The common American diet often lacks the necessary nutrition for optimal health. Only roughly 10% of American adults consume the suggested daily servings of fruit (1-1/2 to 2 cups) and vegetables (2 to 3 cups). This dietary gap is more evident in economically disadvantaged demographics. As a result, over 300,000 annual deaths from conditions like heart disease and diabetes in the U.S. are attributed to poor dietary habits.

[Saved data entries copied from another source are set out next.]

(** Lines 14 to 45. *)
Definition buildTask (ctx : TemplateContext) : TaskNew :=
  let payload : Payload := [] in
  let payload :=
    if 0 <? Z.of_nat (List.length (environmentList ctx)) then
      match last_of (environmentList ctx) with
      | Some env => payload_set ENVIRONMENT (PEnvironment (environmentId env))
                      payload
      | None => payload
      end
    else payload in
  let payload :=
    payload_set DATABASE
      (PDatabase (mkDatabaseFieldPayload true (JString []) JUndefined true))
      payload in
  mkTaskNew "Request new database" "bytebase.database.request"
    "Estimated QPS: 10"
    [mkStage "1" "Request database" "SIMPLE" "PENDING"]
    (currentUserId ctx) [] payload.

(** The [isEmpty] of the three fields of [fieldList], lines 54 to 56, 65
    to 70 and 80 to 82. *)
Definition environment_isEmpty (value : jsval) : bool := isEmpty value.

Definition database_isEmpty (value : DatabaseFieldPayload) : bool :=
  if isNew value then isEmpty (name value) else isEmpty (id value).

(** [value?.trim()] of a string that may be [undefined] or [null], here
    [None]. *)
Definition output_isEmpty (value : option jsstring) : bool :=
  isEmpty (match value with
           | Some s => JString (trim s)
           | None => JUndefined
           end).

End Template.

(** Every code unit of a string is white space. *)
Fixpoint all_white_space (s : jsstring) : bool :=
  match s with
  | [] => true
  | c :: s' => is_white_space c && all_white_space s'
  end.

End DatabaseRequestTemplate.

(** ** More sample data *)

(** The sample table with a second repository, of id 2. *)
Definition second_row : Repository :=
  mkRepository 2 3 1002 3 1002 10 6 "repo-b" "org/repo-b"
    "https://git/org/repo-b" "/" "main" "124" "wh2".

Definition two_row_table : Table := mkTable [sample_row; second_row] 2.

(** A patch of the second repository. *)
Definition second_patch : RepositoryPatch :=
  mkRepositoryPatch 2 4 (Some "src") None.

(** An inbox of three items, one of a status the view does not know. *)
Definition issue_item : Inbox.Inbox :=
  Inbox.mkInbox "11" "UNREAD" (Inbox.mkActivity "bb.issue.create").
Definition member_item : Inbox.Inbox :=
  Inbox.mkInbox "12" "READ" (Inbox.mkActivity "bb.member.join").
Definition stale_item : Inbox.Inbox :=
  Inbox.mkInbox "13" "ARCHIVED" (Inbox.mkActivity "bb.issue.comment").

Definition sample_inbox : list Inbox.Inbox :=
  [issue_item; member_item; stale_item].

(** The view on the issue tab, with two unread items and one read. *)
Definition sample_view : Inbox.Component :=
  Inbox.mkComponent
    (Inbox.mkLocalState 0 [member_item] [issue_item; stale_item])
    "#issue" [].

(** A context of two environments. *)
Definition sample_context : DatabaseRequestTemplate.TemplateContext :=
  DatabaseRequestTemplate.mkTemplateContext
    [DatabaseRequestTemplate.mkEnvironment
       (DatabaseRequestTemplate.JString
          (DatabaseRequestTemplate.lit "dev"));
     DatabaseRequestTemplate.mkEnvironment
       (DatabaseRequestTemplate.JString
          (DatabaseRequestTemplate.lit "prod"))]
    (DatabaseRequestTemplate.JString (DatabaseRequestTemplate.lit "100")).
Lemma stored_order_is_within_schema_witness :
  create_order numbered shop mixed_order = (Ok mixed_created, mixed_shop)
  ∧ ∃ o, order mixed_shop = (order shop ++ [(id mixed_created, o)])%list
      ∧ Forall (fun oi => 1 <= OrderItem.quantity oi
                          ∧ OrderItem.color oi ∈ allowed_colors
                          ∧ PrimFloat.leb 0 (OrderItem.unit_price oi) = true
                          ∧ PrimFloat.leb 0 (OrderItem.embroidery_fee oi) = true
                          ∧ PrimFloat.leb 0 (OrderItem.line_total oi) = true)
          (Order.items o)
      ∧ PrimFloat.leb 0 (Order.sub_total o) = true
      ∧ PrimFloat.leb 0 (Order.embroidery_total o) = true
      ∧ PrimFloat.leb 0 (Order.grand_total o) = true.
Proof.
  assert (H : create_order numbered shop mixed_order = (Ok mixed_created, mixed_shop))
    by (vm_compute; reflexivity).
  split; [exact H |].
  exact (stored_order_is_within_schema numbered shop mixed_shop mixed_order _ H).
Defined.

Lemma negative_price_is_never_ordered_witness :
  item scarf_id "black" 1 None ∈ CreateOrder.items scarf_order
  ∧ products_map_of (merchandiseproduct odd_shop) (CreateOrder.items scarf_order)
      !! scarf_id = Some scarf
  ∧ ProductDoc.base_price scarf = Some (VFloat (-5))
  ∧ py_float (VFloat (-5)) = Ok (-5)%float
  ∧ PrimFloat.leb 0 (-5) = false
  ∧ ∃ e, create_order numbered odd_shop scarf_order = (Raise e, odd_shop).
Proof.
  assert (H1 : item scarf_id "black" 1 None ∈ CreateOrder.items scarf_order)
    by (simpl; left).
  assert (H2 : products_map_of (merchandiseproduct odd_shop)
                 (CreateOrder.items scarf_order) !! scarf_id = Some scarf)
    by (vm_compute; reflexivity).
  assert (H3 : ProductDoc.base_price scarf = Some (VFloat (-5))) by reflexivity.
  assert (H4 : py_float (VFloat (-5)) = Ok (-5)%float) by reflexivity.
  assert (H5 : PrimFloat.leb 0 (-5) = false) by reflexivity.
  repeat (split; [assumption |]).
  exact (negative_price_is_never_ordered numbered odd_shop scarf_order _ _ _ _
           H1 H2 H3 H4 H5).
Defined.
(** [generate_report] either returns the template filled with the six
    entries it reads, or raises the KeyError of an entry that is missing;
    it raises nothing else, and entries under other keys play no part. *)
Theorem generate_report_total_or_key_error
    (stats : gmap string string) (abnormal : gmap string Z) (total : Z) :
  match generate_report stats abnormal total with
  | Ok report =>
      exists avg_hr avg_bp avg_gl high_hr high_bp high_gl,
        stats !! "avg_heart_rate" = Some avg_hr
        /\ stats !! "avg_systolic_bp" = Some avg_bp
        /\ stats !! "avg_glucose" = Some avg_gl
        /\ abnormal !! "high_heart_rate" = Some high_hr
        /\ abnormal !! "high_blood_pressure" = Some high_bp
        /\ abnormal !! "high_glucose" = Some high_gl
        /\ report = report_template total avg_hr avg_bp avg_gl high_hr high_bp high_gl
  | Raise e =>
      exists key,
        e = KeyError key
        /\ ((key ∈ ["avg_heart_rate"; "avg_systolic_bp"; "avg_glucose"]
             /\ stats !! key = None)
            \/ (key ∈ ["high_heart_rate"; "high_blood_pressure"; "high_glucose"]
                /\ abnormal !! key = None))
  end.
Proof.
  unfold generate_report, getitem.
  destruct (stats !! "avg_heart_rate") as [a1|] eqn:E1; cbn [rbind];
    [|exists "avg_heart_rate"; split; [reflexivity|left; split; [set_solver|exact E1]]].
  destruct (stats !! "avg_systolic_bp") as [a2|] eqn:E2; cbn [rbind];
    [|exists "avg_systolic_bp"; split; [reflexivity|left; split; [set_solver|exact E2]]].
  destruct (stats !! "avg_glucose") as [a3|] eqn:E3; cbn [rbind];
    [|exists "avg_glucose"; split; [reflexivity|left; split; [set_solver|exact E3]]].
  destruct (abnormal !! "high_heart_rate") as [c1|] eqn:E4; cbn [rbind];
    [|exists "high_heart_rate"; split; [reflexivity|right; split; [set_solver|exact E4]]].
  destruct (abnormal !! "high_blood_pressure") as [c2|] eqn:E5; cbn [rbind];
    [|exists "high_blood_pressure"; split;
      [reflexivity|right; split; [set_solver|exact E5]]].
  destruct (abnormal !! "high_glucose") as [c3|] eqn:E6; cbn [rbind];
    [|exists "high_glucose"; split; [reflexivity|right; split; [set_solver|exact E6]]].
  exists a1, a2, a3, c1, c2, c3. repeat split; reflexivity.
Qed.

(** The first entry read that is missing is the one reported: without
    average heart rate the KeyError names it, whatever else is missing. *)
Theorem generate_report_first_missing
    (stats : gmap string string) (abnormal : gmap string Z) (total : Z) :
  stats !! "avg_heart_rate" = None ->
  generate_report stats abnormal total = Raise (KeyError "avg_heart_rate").
Proof.
  intros H. unfold generate_report. rewrite (getitem_None _ _ H). reflexivity.
Qed.

Lemma generate_report_first_missing_witness :
  generate_report ∅ ∅ 3 = Raise (KeyError "avg_heart_rate").
Proof. apply generate_report_first_missing. reflexivity. Defined.

(** ** Counting over parts of a table *)

Lemma count_exceeding_app (f : Reading -> Z) (k : Z) (l1 l2 : list Reading) :
  count_exceeding f k (l1 ++ l2) = count_exceeding f k l1 + count_exceeding f k l2.
Proof. unfold count_exceeding. rewrite filter_app, length_app. lia. Qed.

Lemma count_exceeding_perm (f : Reading -> Z) (k : Z) (l1 l2 : list Reading) :
  l1 ≡ₚ l2 -> count_exceeding f k l1 = count_exceeding f k l2.
Proof. intros H. unfold count_exceeding. rewrite H. reflexivity. Qed.

Lemma find_abnormal_readings_eq (data : np.ndarray Reading) :
  find_abnormal_readings data
  = <["high_heart_rate" := count_exceeding heart_rate 90 (np.items data)]>
      (<["high_blood_pressure" :=
           count_exceeding blood_pressure_systolic 130 (np.items data)]>
      (<["high_glucose" := count_exceeding glucose_level 110 (np.items data)]> ∅)).
Proof. unfold find_abnormal_readings. rewrite !sum_bool_exceeding. reflexivity. Qed.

“Produce prescriptions” empower health professionals to offer coupons for complimentary or reduced-cost fruits and vegetables at supermarkets or local markets for those in low-income areas. A recent research study explored if these initiatives could boost fruit and vegetable intake among those predisposed to heart conditions, and perhaps mitigate issues like hypertension. Dr. Anne Thorndike, a researcher at Harvard Medical School who delves into heart-related disease prevention and food accessibility, offers a cautious perspective on the study, yet emphasizes that there’s valuable insight to be garnered.
This investigation synthesized data from nine separate produce prescription initiatives across 22 sites in 12 states. Nearly 2,000 adults and 1,800 children from financially disadvantaged areas participated. They were provided with vouchers or cards to purchase produce, varying from $15 to $300 monthly based on household size, and took part in nutrition-focused sessions.
These interventions spanned from four to ten months. Both before and after each program, participants responded to surveys about their diet and health. The surveys further inquired about food shortages, defined as insufficient access to necessary sustenance. For a subset of participants, metrics like blood pressure, glucose levels, height, and weight were documented.
Throughout the prescription phase, adults incorporated almost one more daily cup of fruits and vegetables, while children added an extra quarter-cup. For adults, this correlated with reduced blood pressure in hypertensive individuals and decreased blood sugar in diabetic ones. There were also noted reductions in BMI for obese adults.